____ Data records

(** * Tracing instrumentation of the LibreChat / Opik integration

    A shallow embedding of the JavaScript tracing helpers of the repository:

    - [backend/otel.js]: the enable flag and the disabled stubs, the
      tool-call wrapper [traceMCPToolCall], the model-call wrapper
      [traceLLMCall] and the cost function [calculateLLMCost];
    - mcp-tracing: the MCP client proxy [instrumentMCPClient], the
      connection and batch wrappers, the request middleware and handler;
    - the browser helpers [instrumentConsole], [instrumentErrors] and
      [traceUserAction];
    - the configuration route [GET /otel];
    - the bounded span buffer of the batch exporter.

    JavaScript values are an inductive type, Numbers are IEEE-754 binary64
    (Rocq's primitive floats), objects used as dictionaries are finite maps,
    and effects (the span store, the active context, the clock, the console)
    are threaded through a state-and-exception monad. *)

From Stdlib Require Import ZArith QArith Qround Bool List Ascii String DecimalString.
From Stdlib Require Import Floats.
From stdpp Require Import base option list gmap strings.

Local Open Scope Z_scope.

(* ===================================================================== *)
(** * 1. JavaScript values and the built-ins the code relies on          *)
(* ===================================================================== *)

(** The values the instrumented code handles.  A string is a sequence of
    code units (one [ascii] each); the fields of [JObj] are the object's own
    enumerable string-keyed properties in enumeration order; [JErr] is an
    instance of an Error class, with the name of its constructor and its
    message (own, non-enumerable). *)
#[warnings="-register-all"]
Inductive JsValue : Type :=
| JUndefined
| JNull
| JBool (b : bool)
| JNum (x : float)
| JStr (s : string)
| JArr (elems : list JsValue)
| JObj (fields : list (string * JsValue))
| JErr (ctor : string) (message : string).

(** The completion of a call: a normal return, or a thrown value.  An async
    function is modelled by the completion its promise settles with. *)
Inductive Outcome (A : Type) : Type :=
| Returned (a : A)
| Thrown (e : JsValue).
Arguments Returned {A} a.
Arguments Thrown {A} e.

(** ** Numbers *)

(** The Number of a mathematical integer (correctly rounded). *)
Definition Number_of_Z (z : Z) : float :=
  SF2Prim (binary_normalize prec emax z 0 false).

Definition Number_of_nat (n : nat) : float := Number_of_Z (Z.of_nat n).

(** [m * 2^e ?= s * 10^p], exactly. *)
Definition cmp_bin_dec (m e s p : Z) : comparison :=
  (m * 2 ^ Z.max e 0 * 10 ^ Z.max (- p) 0) ?= (s * 10 ^ Z.max p 0 * 2 ^ Z.max (- e) 0).

(** [floor (m * 2^e / 10^p)]. *)
Definition floor_bin_dec (m e p : Z) : Z :=
  (m * 2 ^ Z.max e 0 * 10 ^ Z.max (- p) 0) / (10 ^ Z.max p 0 * 2 ^ Z.max (- e) 0).

(** The [n] with [10^(n-1) <= m * 2^e < 10^n], searched from an estimate. *)
Fixpoint adjust_n (fuel : nat) (m e n : Z) : Z :=
  match fuel with
  | O => n
  | S fuel' =>
      match cmp_bin_dec m e 1 n with
      | Lt =>
          match cmp_bin_dec m e 1 (n - 1) with
          | Lt => adjust_n fuel' m e (n - 1)
          | _ => n
          end
      | _ => adjust_n fuel' m e (n + 1)
      end
  end.

Definition decimal_exponent (m e : Z) : Z :=
  adjust_n 8 m e ((Z.log2 m + e) * 30103 / 100000 + 1).

(** Does the decimal [s * 10^p] round (to nearest, ties to even) to the
    binary64 value [m * 2^e]?  The interval is bounded by the midpoints to
    the neighbouring values; its ends belong to it when [m] is even. *)
Definition rounds_to (m e s p : Z) : bool :=
  let upper := cmp_bin_dec (2 * m + 1) (e - 1) s p in
  let lower :=
    if (m =? 2 ^ 52) && (-1074 <? e)
    then cmp_bin_dec (4 * m - 1) (e - 2) s p
    else cmp_bin_dec (2 * m - 1) (e - 1) s p in
  let closed := Z.even m in
  match lower, upper with
  | Lt, Gt => true
  | Eq, Gt => closed
  | Lt, Eq => closed
  | _, _ => false
  end.

(** The shortest decimal [s * 10^(n-k)] that rounds to [m * 2^e]: the
    digits [s] (with [k] of them) and [n], as Number::toString wants them;
    among the decimals of that length, the one closest to the value. *)
Fixpoint shortest_decimal (fuel : nat) (m e n k : Z) : Z * Z * Z :=
  let p := n - k in
  let lo := floor_bin_dec m e p in
  let hi := lo + 1 in
  let pick (s : Z) := if s =? 10 ^ k then (1, 1, n + 1) else (s, k, n) in
  match fuel with
  | O => pick lo
  | S fuel' =>
      match rounds_to m e lo p, rounds_to m e hi p with
      | true, true =>
          match cmp_bin_dec (2 * m) e (2 * lo + 1) p with
          | Lt => pick lo
          | Gt => pick hi
          | Eq => if Z.even lo then pick lo else pick hi
          end
      | true, false => pick lo
      | false, true => pick hi
      | false, false => shortest_decimal fuel' m e n (k + 1)
      end
  end.

Definition digits_of_Z (z : Z) : string :=
  NilZero.string_of_uint (N.to_uint (Z.to_N z)).

Fixpoint zeros (n : nat) : string :=
  match n with
  | O => ""
  | S n' => String "0" (zeros n')
  end.

Definition string_take (n : nat) (s : string) : string := substring 0 n s.
Definition string_drop (n : nat) (s : string) : string :=
  substring n (String.length s - n) s.

(** Number::toString for a positive finite value [m * 2^e]. *)
Definition format_positive (m e : Z) : string :=
  let '(s, k, n) := shortest_decimal 17 m e (decimal_exponent m e) 1 in
  let ds := digits_of_Z s in
  if (k <=? n) && (n <=? 21) then
    ds +:+ zeros (Z.to_nat (n - k))
  else if (0 <? n) && (n <=? 21) then
    string_take (Z.to_nat n) ds +:+ "." +:+ string_drop (Z.to_nat n) ds
  else if (-6 <? n) && (n <=? 0) then
    "0." +:+ zeros (Z.to_nat (- n)) +:+ ds
  else
    let ex := (if n - 1 <? 0 then "-" else "+") +:+ digits_of_Z (Z.abs (n - 1)) in
    if k =? 1 then ds +:+ "e" +:+ ex
    else string_take 1 ds +:+ "." +:+ string_drop 1 ds +:+ "e" +:+ ex.

(** Number::toString (radix 10). *)
Definition Number_toString (x : float) : string :=
  match Prim2SF x with
  | S754_nan => "NaN"
  | S754_zero _ => "0"
  | S754_infinity sign => if sign then "-Infinity" else "Infinity"
  | S754_finite sign m e =>
      (if sign then "-" else "") +:+ format_positive (Zpos m) e
  end.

________

*Exercise goal*. Repeat the entries above exactly, beginning at their first line and ending with the line that contains "- the configuration route [GET /otel];", with nothing added.

*Task result*.
(** * Tracing instrumentation of the LibreChat / Opik integration

    A shallow embedding of the JavaScript tracing helpers of the repository:

    - [backend/otel.js]: the enable flag and the disabled stubs, the
      tool-call wrapper [traceMCPToolCall], the model-call wrapper
      [traceLLMCall] and the cost function [calculateLLMCost];
    - mcp-tracing: the MCP client proxy [instrumentMCPClient], the
      connection and batch wrappers, the request middleware and handler;
    - the browser helpers [instrumentConsole], [instrumentErrors] and
      [traceUserAction];
    - the configuration route [GET /otel];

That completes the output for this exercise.